# What is being asked
Every line from the first in the listing below to the line containing "fm_upstream_model_slug : pystr;" is to be repeated exactly, and no line past it.

# Source information
(* ===== verification/BenchmarkRunner.v ===== *)
(** * Benchmark runner ([benchmarks/runner.py], [benchmarks/repository.py])

    A run selects tasks and models, freezes what it will do, and then makes one
    call per task and model, in that order, storing each result before the next
    call.  It goes through the inference service, on an instance of its own
    without telemetry.  Storage is an environment whose operations may fail;
    [bench] is the world of the services and the log of what was stored. *)
From S2P Require Import Prelude PyStr PyFloat PyDecimal PyUuid Schemas Errors Registry PyNum Deadline Json Regex Features Validation Observability Telemetry Effects Inference GatewayConfig BenchmarkModels.

(** ** The run *)

(** One entry of [frozen_model_configuration]. *)
Record FrozenModel := mk_FrozenModel {
  fm_upstream_model_slug : pystr;
  fm_upstream_provider_pin : option pystr;
  fm_service_tier : pystr;
  fm_region : pystr;
  fm_input_cost_per_1m_tokens : pystr;
  fm_output_cost_per_1m_tokens : pystr;
  fm_capabilities : ModelCapabilities;
  fm_reasoning_effort : option pystr;
  fm_reasoning_control : ReasoningControlMechanism;
  fm_output_token_policy : OutputTokenPolicy
}.

(** [configuration]: the caller's entries, then the runner's. *)
Record BenchmarkConfiguration := mk_BenchmarkConfiguration {
  bc_caller : py_dict;
  bc_runner_version : pystr;
  bc_execution : pystr;
  bc_pricing : list pystr;
  bc_upstream_allowlists : list (list N * list N);
  bc_request_feature_schema_version : pystr;
  bc_request_features : list (list N * RequestFeatures);
  bc_task_visible_output_requirements : list (list N * Z);
  bc_effective_max_output_tokens : list (list N * list (list N * Z));
  bc_output_token_overrides : list (list N * list (list N * Z));
  bc_model_configuration_override : bool;
  bc_frozen_model_configuration : list (list N * FrozenModel)
}.

Record BenchmarkRun := mk_BenchmarkRun {
  rn_run_id : uuid;
  rn_created_at : Z;
  rn_dataset : BenchmarkDataset;
  rn_dataset_sha256 : pystr;
  rn_selected_task_ids : list pystr;
  rn_models : list ModelConfig;
  rn_configuration : BenchmarkConfiguration
}.

(** [BenchmarkRepository] *)
Class BenchmarkRepository := {
  repo_start : nat -> BenchmarkRun -> result exn unit;
  repo_record : nat -> BenchmarkResult -> result exn unit;
  repo_finish : nat -> uuid -> pystr -> result exn unit
}.

Inductive repo_op :=
| OpStart (r : BenchmarkRun)
| OpRecord (r : BenchmarkResult)
| OpFinish (run_id : uuid) (status : pystr).

Record bench := mk_bench { b_world : world; b_log : list (repo_op * bool) }.

Definition BM (A : Type) : Type := bench -> result exn A * bench.

#[export] Instance BM_ret : MRet BM := fun A a b => (Ok a, b).
#[export] Instance BM_bind : MBind BM := fun A B f m b =>
  match m b with
  | (Ok a, b') => f a b'
  | (Raise e, b') => (Raise e, b')
  end.

(** A step of the services. *)
Definition in_world {A : Type} (m : M A) : BM A := fun b =>
  let '(r, w) := m (b_world b) in (r, mk_bench w (b_log b)).

Definition b_raise {A : Type} (e : exn) : BM A := in_world (raise e).

Definition b_outcome {A : Type} (m : BM A) : BM (result exn A) := fun b =>
  let '(r, b') := m b in (Ok r, b').

Section Storage.
Context {E : Env} {R : BenchmarkRepository}.

(** A storage operation, logged with its success. *)
Definition store (op : repo_op) : BM unit := fun b =>
  let t := w_tick (b_world b) in
  let r := match op with
           | OpStart run => repo_start t run
           | OpRecord res => repo_record t res
           | OpFinish id status => repo_finish t id status
           end in
  (r, mk_bench (tick (b_world b)).2 (b_log b ++ [(op, is_ok r)])).
End Storage.

(** ** The runner *)

Record BenchmarkRunner := mk_BenchmarkRunner {
  br_model_configurations : list (list N * ModelConfig);
  br_base_registry : ModelRegistry.t;
  br_service : InferenceService;
  br_configuration : py_dict;
  br_output_token_overrides : list (list N * list (list N * Z))
}.

Definition empty_str (s : pystr) : bool := match s with [] => true | _ => false end.

(** One entry of the overrides: a model and its positive limits by task. *)
Definition override_ok (o : list N * list (list N * Z)) : bool :=
  negb (empty_str o.1) && nonempty o.2 && forallb (fun l => negb (empty_str l.1) && (0 <? l.2)%Z) o.2.

(** [self.model_configurations.get(model.model_id, model)] *)
Definition configured (configs : list (list N * ModelConfig)) (m : ModelConfig) : ModelConfig :=
  default m (dict_get configs (model_id m)).

(** [BenchmarkRunner.__init__] *)
Definition new_BenchmarkRunner (s : InferenceService) (configuration : py_dict)
    (overrides : list (list N * list (list N * Z))) (configs : list (list N * ModelConfig)) :
    result exn BenchmarkRunner :=
  registry ← ModelRegistry.register_all ModelRegistry.empty
               (map (configured configs) (ModelRegistry.list_models (sv_registry s)));
  service ← new_InferenceService registry (sv_resolver s) None (f_of_Z 2) (f_of_Z 60);
  _ ← guard_else (forallb override_ok overrides) (Exn C_ValueError);
  Ok (mk_BenchmarkRunner configs (sv_registry s) service configuration overrides).

(** The comparison of a registered model with its execution configuration. *)
Definition same_identity (registered m : ModelConfig) : bool :=
  bool_decide (model_id m = model_id registered) && bool_decide (provider m = provider registered) &&
  bool_decide (provider_model_name m = provider_model_name registered) &&
  d_eqb (input_cost_per_1m_tokens m) (input_cost_per_1m_tokens registered) &&
  d_eqb (output_cost_per_1m_tokens m) (output_cost_per_1m_tokens registered).

Section Runner.
Context {E : Env} {R : BenchmarkRepository} {UD : UnicodeData}.
Context (b : BenchmarkRunner).

Definition check_model (p : ModelConfig * ModelConfig) : result exn unit :=
  let '(registered, m) := p in
  _ ← guard_else (same_identity registered m) (Exn C_ValueError);
  _ ← guard_else (enabled m) (Exn C_ModelDisabledError);
  guard_else (ProviderResolver.supports (sv_resolver (br_service b)) (provider m)) (Exn C_ProviderUnavailableError).

(** The guards of [run] up to the models. *)
Definition select_models (model_ids : list pystr) (limit : option Z) : result exn (list ModelConfig) :=
  _ ← guard_else (nonempty model_ids && all_distinct model_ids) (Exn C_ValueError);
  _ ← guard_else (match limit with Some n => (0 <? n)%Z | None => true end) (Exn C_ValueError);
  registered ← result_map (ModelRegistry.get (br_base_registry b)) model_ids;
  let models := map (configured (br_model_configurations b)) registered in
  _ ← guard_else (subset_of (map fst (br_model_configurations b)) model_ids) (Exn C_ValueError);
  _ ← result_map check_model (zip registered models);
  Ok models.

(** [dataset.tasks[:limit]] *)
Definition select_tasks (d : BenchmarkDataset) (limit : option Z) : list BenchmarkTask :=
  match limit with Some n => firstn (Z.to_nat n) (tasks d) | None => tasks d end.

Definition check_overrides (d : BenchmarkDataset) : result exn unit :=
  let registered_ids := map model_id (ModelRegistry.list_models (sv_registry (br_service b))) in
  guard_else (subset_of (map fst (br_output_token_overrides b)) registered_ids &&
              subset_of (List.concat (map (fun o => map fst o.2) (br_output_token_overrides b)))
                (map task_id (tasks d)))
    (Exn C_ValueError).

(** The visible limit of a task for a model, with its override. *)
Definition visible_limit (t : BenchmarkTask) (m : ModelConfig) : Z :=
  default (bt_max_output_tokens t)
    (o ← dict_get (br_output_token_overrides b) (model_id m); dict_get o (task_id t)).

(** [effective_output_limits] *)
Definition effective_limits (ts : list BenchmarkTask) (ms : list ModelConfig) :
    result exn (list (list N * list (list N * Z))) :=
  result_map (fun t =>
    limits ← result_map (fun m =>
        n ← value_error (provider_output_allowance m (visible_limit t m) (BenchmarkCategory_value (bt_category t)));
        Ok (model_id m, n)) ms;
    Ok (task_id t, limits)) ts.

(** [effective_output_limits[task_id][model_id]] *)
Definition limit_of (limits : list (list N * list (list N * Z))) (t : BenchmarkTask) (m : ModelConfig) :
    result exn Z :=
  match (l ← dict_get limits (task_id t); dict_get l (model_id m)) with
  | Some n => Ok n
  | None => Raise (Exn C_KeyError)
  end.

Definition freeze_model (m : ModelConfig) : FrozenModel :=
  mk_FrozenModel (provider_model_name m) (dict_get UPSTREAM_PROVIDERS (provider_model_name m))
    (py "standard") (py "provider_default") (d_str (input_cost_per_1m_tokens m))
    (d_str (output_cost_per_1m_tokens m)) (capabilities m) (ReasoningEffort_value <$> reasoning_effort m)
    (reasoning_control m) (output_token_policy m).

Definition new_configuration (ts : list BenchmarkTask) (ms : list ModelConfig)
    (features : list (list N * RequestFeatures)) (limits : list (list N * list (list N * Z))) :
    BenchmarkConfiguration :=
  mk_BenchmarkConfiguration (br_configuration b) (py "1") (py "sequential-task-then-model")
    [PRICING_SOURCE; PRICING_VERIFIED; CATALOG_VERIFIED_AT] UPSTREAM_PROVIDERS (py "1.0.0") features
    (map (fun t => (task_id t, bt_max_output_tokens t)) ts) limits (br_output_token_overrides b)
    (nonempty (br_model_configurations b)) (map (fun m => (model_id m, freeze_model m)) ms).

(** ** One call *)

(** The exceptions that become results. *)
Definition bench_reported (e : exn) : bool :=
  isinstance e C_ContextLimitError || isinstance e C_ModelDisabledError ||
  isinstance e C_ProviderUnavailableError || isinstance e C_ProviderFailureError.

Definition bench_category (e : exn) : pystr :=
  match gateway_category e with
  | Some c => GatewayErrorCategory_value c
  | None =>
      if isinstance e C_ContextLimitError then py "context_limit_exceeded"
      else if isinstance e C_ModelDisabledError then py "model_disabled"
      else if isinstance e C_ProviderUnavailableError then py "provider_unavailable"
      else py "provider_failure"
  end.

Definition diag_json (v : diag_value) : pyjson :=
  match v with
  | DStr s => PJStr s | DInt z => PJInt z | DFloat f => PJFloat f | DBool x => PJBool x
  | DDecimal d => PJStr (d_str d)
  end.

Definition diagnostics_of (e : exn) : py_dict :=
  match e with
  | GatewayError _ d | CompletionRejectedError _ _ d => map (fun kv => (kv.1, diag_json kv.2)) d
  | _ => []
  end.

Definition exhaustion_details (r : InferenceResponse) (limit : Z) : py_dict :=
  [ (py "termination_reason", PJStr (TerminationReason_value (termination_reason r)));
    (py "provider_termination_reason", or_null (PJStr <$> provider_termination_reason r));
    (py "output_token_limit", PJInt limit); (py "output_tokens", PJInt (output_tokens r));
    (py "estimated_cost_usd", PJStr (d_str (estimated_cost_usd r))); (py "fallback_heuristic", PJBool true) ].

(** [BenchmarkResult(...)], with its generated fields. *)
Definition new_result (f : uuid -> Z -> BenchmarkResult) : M BenchmarkResult :=
  id ← read_uuid;
  now ← read_now;
  let r := f id now in
  _ ← lift (validated (BenchmarkResult_validate r));
  mret r.

Definition with_limit (rq : InferenceRequest) (n : Z) : InferenceRequest :=
  mk_InferenceRequest (prompt rq) (system_prompt rq) n (temperature rq).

# Solution to the problem
(* ===== verification/BenchmarkRunner.v ===== *)
(** * Benchmark runner ([benchmarks/runner.py], [benchmarks/repository.py])

    A run selects tasks and models, freezes what it will do, and then makes one
    call per task and model, in that order, storing each result before the next
    call.  It goes through the inference service, on an instance of its own
    without telemetry.  Storage is an environment whose operations may fail;
    [bench] is the world of the services and the log of what was stored. *)
From S2P Require Import Prelude PyStr PyFloat PyDecimal PyUuid Schemas Errors Registry PyNum Deadline Json Regex Features Validation Observability Telemetry Effects Inference GatewayConfig BenchmarkModels.

(** ** The run *)

(** One entry of [frozen_model_configuration]. *)
Record FrozenModel := mk_FrozenModel {
  fm_upstream_model_slug : pystr;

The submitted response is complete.